We finished our tour at the Old Post Office and what a great way to end it! After climbing what felt like a hundred flights of stairs, we made it to the top of the tower and the view was spectacular! We could see the entire city and it was one of the most gorgeous things I have ever seen! For dinner on Saturday we ate at Lime. It was a fun Mexican Restaurant on the other side of town and was definitely a fan favorite!
Sunday was our free day! A group of us attended church in the morning. The service was held in a movie theatre, featured a rock band and Donald Miller provided an inspirational sermon. After church, the majority of the group headed to the pool. I know they had a great time relaxing and taking a day off after our very fun and busy week!

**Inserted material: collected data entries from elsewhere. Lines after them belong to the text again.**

Set Default Goal Selector "!".

(* ===================================================================== *)
(** * Python strings *)
(* ===================================================================== *)

(** A Python [str] is a sequence of code points.  The model keeps the code
    points U+0000..U+00FF (Latin-1), one [ascii] value per code point, so a
    plain ASCII literal denotes itself. *)
Module PyStr.

Definition pystr := list ascii.

(** [str "abc"] is the Python literal ['abc']. *)
Definition str (s : string) : pystr := list_ascii_of_string s.

(** The line feed ['\n']. *)
Definition LF : ascii := ascii_of_N 10.
Definition nl : pystr := [LF].

Definition code (c : ascii) : N := N_of_ascii c.

Definition in_range (lo hi : N) (c : ascii) : bool :=
  (N.leb lo (code c) && N.leb (code c) hi)%bool.

(** [str.isspace] on one character.  Below U+0100, CPython's
    [Py_UNICODE_ISSPACE] holds for U+0009..U+000D, U+001C..U+0020, U+0085
    and U+00A0. *)
Definition isspace (c : ascii) : bool :=
  (in_range 9 13 c || in_range 28 32 c
   || N.eqb (code c) 133 || N.eqb (code c) 160)%bool.

(** The ten decimal digits ['0'..'9']. *)
Definition isdecimal (c : ascii) : bool := in_range 48 57 c.

(** [str.isdigit] on one character: Numeric_Type Decimal or Digit.  Below
    U+0100 these are ['0'..'9'] and the superscripts U+00B2, U+00B3 and
    U+00B9. *)
Definition isdigit (c : ascii) : bool :=
  (isdecimal c || N.eqb (code c) 178 || N.eqb (code c) 179
   || N.eqb (code c) 185)%bool.

(** [s.lstrip()] *)
Fixpoint lstrip (s : pystr) : pystr :=
  match s with
  | [] => []
  | c :: s' => if isspace c then lstrip s' else s
  end.

(** [s.rstrip()] *)
Definition rstrip (s : pystr) : pystr := rev (lstrip (rev s)).

(** [s.strip()]: white space is dropped at the left end, then at the right. *)
Definition strip (s : pystr) : pystr := rstrip (lstrip s).

(** Truth value of a string: non-empty. *)
Definition truthy (s : pystr) : bool :=
  match s with [] => false | _ :: _ => true end.

(** [s.startswith(p)], returning what follows the prefix. *)
Fixpoint strip_prefix (p s : pystr) : option pystr :=
  match p, s with
  | [], _ => Some s
  | _ :: _, [] => None
  | a :: p', b :: s' => if Ascii.eqb a b then strip_prefix p' s' else None
  end.

(** [s.partition(sep)] when [sep] occurs: the text before the leftmost
    occurrence of [sep] and the text after it; [None] when [sep] does not
    occur in [s]. *)
Fixpoint partition (sep s : pystr) : option (pystr * pystr) :=
  match strip_prefix sep s with
  | Some rest => Some ([], rest)
  | None =>
      match s with
      | [] => None
      | c :: s' =>
          match partition sep s' with
          | Some (pre, post) => Some (c :: pre, post)
          | None => None
          end
      end
  end.

(** [sep in s] *)
Definition contains (sep s : pystr) : bool :=
  match partition sep s with Some _ => true | None => false end.

(** [s.split(sep)] for a non-empty separator: cut at the leftmost occurrence
    of [sep] and go on after it.  (Python raises [ValueError] for an empty
    separator; every call site of the script passes a literal.) *)
Equations? split (sep s : pystr) : list pystr by wf (length s) lt :=
  split [] s := [s];
  split (a :: sep') s with inspect (partition (a :: sep') s) => {
    | exist _ (Some (pre, post)) E := pre :: split (a :: sep') post;
    | exist _ None _ := [s] }.
Proof.
  clear split.
  assert (L : forall p t r,
             strip_prefix p t = Some r ->
             List.length t = List.length p + List.length r).
  { induction p as [|x p IH]; intros [|y t] r; simpl; try discriminate.
    - intros H; inversion H; reflexivity.
    - intros H; inversion H; reflexivity.
    - destruct (Ascii.eqb x y); [|discriminate].
      intros H. now rewrite (IH _ _ H). }
  revert pre post E. induction s as [|c s IH]; intros pre post; simpl.
  - discriminate.
  - destruct (Ascii.eqb a c); [destruct (strip_prefix sep' s) eqn:P|].
    + intros H; inversion H; subst. apply L in P. lia.
    + destruct (partition (a :: sep') s) as [[x y]|]; [|discriminate].
      intros H; inversion H; subst. specialize (IH _ _ eq_refl). lia.
    + destruct (partition (a :: sep') s) as [[x y]|]; [|discriminate].
      intros H; inversion H; subst. specialize (IH _ _ eq_refl). lia.
Qed.

(** [s.replace(old, new)] for one-character [old] and [new]: every occurrence
    is replaced. *)
Definition replace (old new : ascii) (s : pystr) : pystr :=
  map (fun c => if Ascii.eqb c old then new else c) s.

End PyStr.
Export PyStr.

(* ===================================================================== *)
(** * Exceptions *)
(* ===================================================================== *)

(** The exceptions the script can meet.  [ModelError] stands for whatever
    the hosted model call raises (network, authentication, rate limit). *)
Inductive exn : Set :=
| IndexError | ValueError | AttributeError | ModelError | OSError.

Inductive res (A : Type) : Type :=
| Ok (a : A)
| Raise (e : exn).
Arguments Ok {A} a.
Arguments Raise {A} e.

Definition res_bind {A B} (m : res A) (k : A -> res B) : res B :=
  match m with Ok a => k a | Raise e => Raise e end.

Declare Scope res_scope.
Delimit Scope res_scope with res.
Notation "x <- m ;; k" := (res_bind m (fun x => k))
  (at level 61, m at next level, right associativity) : res_scope.

(** [l[i]] for a non-negative index. *)
Definition index {A} (l : list A) (i : nat) : res A :=
  match nth_error l i with Some x => Ok x | None => Raise IndexError end.

(* ===================================================================== *)
(** * [float(s)] *)
(* ===================================================================== *)

Module PyFloat.

(** IEEE 754 binary64, as Python's [float]. *)
Definition prec : Z := 53.
Definition emax : Z := 1024.
Definition float64 := spec_float.

(** The double [m * 2^e], rounded to nearest even. *)
Definition b64 (m e : Z) : float64 := binary_normalize prec emax m e false.

(** A decimal literal [(-1)^neg * mant * 10^exp10], before rounding. *)
Record decimal := { d_neg : bool; d_mant : N; d_exp10 : Z }.

(** The double nearest to a decimal, ties to even; overflow gives an
    infinity and underflow a signed zero, as [float] does. *)
Definition round_decimal (d : decimal) : float64 :=
  match d_mant d with
  | N0 => S754_zero (d_neg d)
  | Npos m =>
      match d_exp10 d with
      | Zneg k =>
          let '(q, e, l) :=
            SFdiv_core_binary prec emax (Zpos m) 0 (Z.pow 10 (Zpos k)) 0 in
          binary_round_aux prec emax (d_neg d) q e l
      | e10 =>
          binary_normalize prec emax
            (cond_Zopp (d_neg d) (Zpos m * Z.pow 10 e10)) 0 (d_neg d)
      end
  end.

(** [_PyUnicode_TransformDecimalAndSpaceToASCII]: code points below U+007F
    stay, white space becomes a blank, other decimal digits become ASCII
    digits, and the first character that is none of these becomes ['?'] and
    ends the string.  Latin-1 has no decimal digit above U+007E. *)
Fixpoint to_ascii_decimal (s : pystr) : pystr :=
  match s with
  | [] => []
  | c :: s' =>
      if N.ltb (code c) 127 then c :: to_ascii_decimal s'
      else if isspace c then " "%char :: to_ascii_decimal s'
      else ["?"%char]
  end.

(** The loop of [_Py_string_to_number_with_underscores]: an underscore is
    dropped when it stands between two digits and is an error elsewhere. *)
Fixpoint drop_underscores (prev : ascii) (s : pystr) : option pystr :=
  match s with
  | [] => if Ascii.eqb prev "_" then None else Some []
  | c :: s' =>
      if Ascii.eqb c "_" then
        if isdecimal prev then drop_underscores c s' else None
      else if (Ascii.eqb prev "_" && negb (isdecimal c))%bool then None
      else option_map (cons c) (drop_underscores c s')
  end.

Definition without_underscores (s : pystr) : option pystr :=
  if existsb (Ascii.eqb "_") s then drop_underscores Ascii.zero s
  else Some s.

(** C's [Py_ISSPACE]: blank, tab, line feed, vertical tab, form feed,
    carriage return. *)
Definition c_isspace (c : ascii) : bool :=
  (in_range 9 13 c || N.eqb (code c) 32)%bool.

Fixpoint c_lstrip (s : pystr) : pystr :=
  match s with
  | [] => []
  | c :: s' => if c_isspace c then c_lstrip s' else s
  end.

Definition c_strip (s : pystr) : pystr := rev (c_lstrip (rev (c_lstrip s))).

(** An optional sign. *)
Definition take_sign (s : pystr) : bool * pystr :=
  match s with
  | "-"%char :: s' => (true, s')
  | "+"%char :: s' => (false, s')
  | _ => (false, s)
  end.

(** The longest prefix of decimal digits and what follows it. *)
Fixpoint take_digits (s : pystr) : pystr * pystr :=
  match s with
  | c :: s' =>
      if isdecimal c then let '(ds, rest) := take_digits s' in (c :: ds, rest)
      else ([], s)
  | [] => ([], [])
  end.

Definition digits_value (ds : pystr) : N :=
  fold_left (fun acc c => (10 * acc + (code c - 48))%N) ds 0%N.

Definition lower (c : ascii) : ascii :=
  if in_range 65 90 c then ascii_of_N (code c + 32) else c.

(** Case-insensitive [startswith] against a lower-case word. *)
Definition strip_word (w : string) (s : pystr) : option pystr :=
  let n := List.length (str w) in
  if list_eq_dec Ascii.ascii_dec (map lower (firstn n s)) (str w)
  then Some (skipn n s) else None.

(** [_Py_parse_inf_or_nan]: [inf], [infinity] or [nan] in any case, after an
    optional sign. *)
Definition parse_inf_or_nan (s : pystr) : option (float64 * pystr) :=
  let '(neg, s1) := take_sign s in
  match strip_word "inf" s1 with
  | Some s2 =>
      match strip_word "inity" s2 with
      | Some s3 => Some (S754_infinity neg, s3)
      | None => Some (S754_infinity neg, s2)
      end
  | None =>
      match strip_word "nan" s1 with
      | Some s2 => Some (S754_nan, s2)
      | None => None
      end
  end.

(** The grammar [_Py_dg_strtod] accepts: sign, digits with an optional
    point (at least one digit in all), and an exponent that counts only when
    it has a digit. *)
Definition parse_decimal (s : pystr) : option (decimal * pystr) :=
  let '(neg, s1) := take_sign s in
  let '(ip, s2) := take_digits s1 in
  let '(fp, s3) :=
    match s2 with
    | "."%char :: t => take_digits t
    | _ => ([], s2)
    end in
  match ip ++ fp with
  | [] => None
  | _ :: _ =>
      let '(e, s4) :=
        match s3 with
        | c :: t =>
            if Ascii.eqb (lower c) "e" then
              let '(eneg, t1) := take_sign t in
              let '(ed, t2) := take_digits t1 in
              match ed with
              | [] => (0%Z, s3)
              | _ :: _ => (cond_Zopp eneg (Z.of_N (digits_value ed)), t2)
              end
            else (0%Z, s3)
        | [] => (0%Z, s3)
        end in
      Some ({| d_neg := neg;
               d_mant := digits_value (ip ++ fp);
               d_exp10 := e - Z.of_nat (List.length fp) |}, s4)
  end.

Sara, Samantha and I decided to head out and explore the sites of DC that we had not seen yet. Being metro pros, we took the blue line and got off at Arlington where we saw the Women in Military Service Memorial, as well as the Arlington Cemetery. The Women in Military Service Memorial is one of my favorite things we have seen so far; it was also very emotional.
We took the metro back towards the National Mall and saw the Thomas Jefferson Memorial, the Franklin Delano Roosevelt Memorial and the Martin Luther King Jr. Memorial. All three of these monuments were magnificent! I liked the Franklin Delano Roosevelt Memorial the best and these sites were well worth the long walk, tired legs and sore feet!
We were blessed with the opportunity to have dinner at Bertucci’s with Lori Thomas on Sunday night.
I never thought I would ever appreciate this city as much as I do! I have absolutely loved every minute of my experience here and am very excited for the upcoming week! I know that we all have grown as athletes, leaders and people and will be forever grateful for this opportunity!
Hi there! My name is Tiffani Marshall and I am from the small town of Chester Illinois, the “Home of Popeye!” I am currently attending Lindenwood University-Belleville in Belleville Illinois. I am a part of the volleyball team and play middle hitter, hoping to transition to right-side or out-side soon. In 2015 I will be graduating with a degree in psychology, and also all of my pre-nursing classes needed to attend Goldfarb Nursing School. Before starting my journey as a nurse or psychologist I would really like to join the Peace Corps. I like to travel and be out in the nice weather, even though I burn most of the time.
Today, June 10th was the start of a new week for all of us in the Red Cross/ NAIA Collegiate Leadership Program. As usual Monday mornings go, there was a struggle to wake up from the long weekend that had just past. Despite the fight to open my eyes, it felt normal to wake up and iron my clothes for the work day ahead. Since it has been over a week now that we have been guests here in DC, the lifestyle of so many here is becoming more like our own. I remember the last Monday morning we woke up too early, were too late to get coffee, and the hustle and bustle of the city was foreign to us. That has all changed now.
After returning to the Red Cross National Headquarters we discovered there was a change of pace. The previous week were speakers advocating for the Red Cross, and teaching us all about the blood drives we will be hosting when we return back to our campuses. Today was different; Lori Thomas from the NAIA came to teach us all about the 5 core values of the Champions of Character program. Self-respect, Sportsmanship, Integrity, Responsibility, and Servant Leadership were the main aspects covered today.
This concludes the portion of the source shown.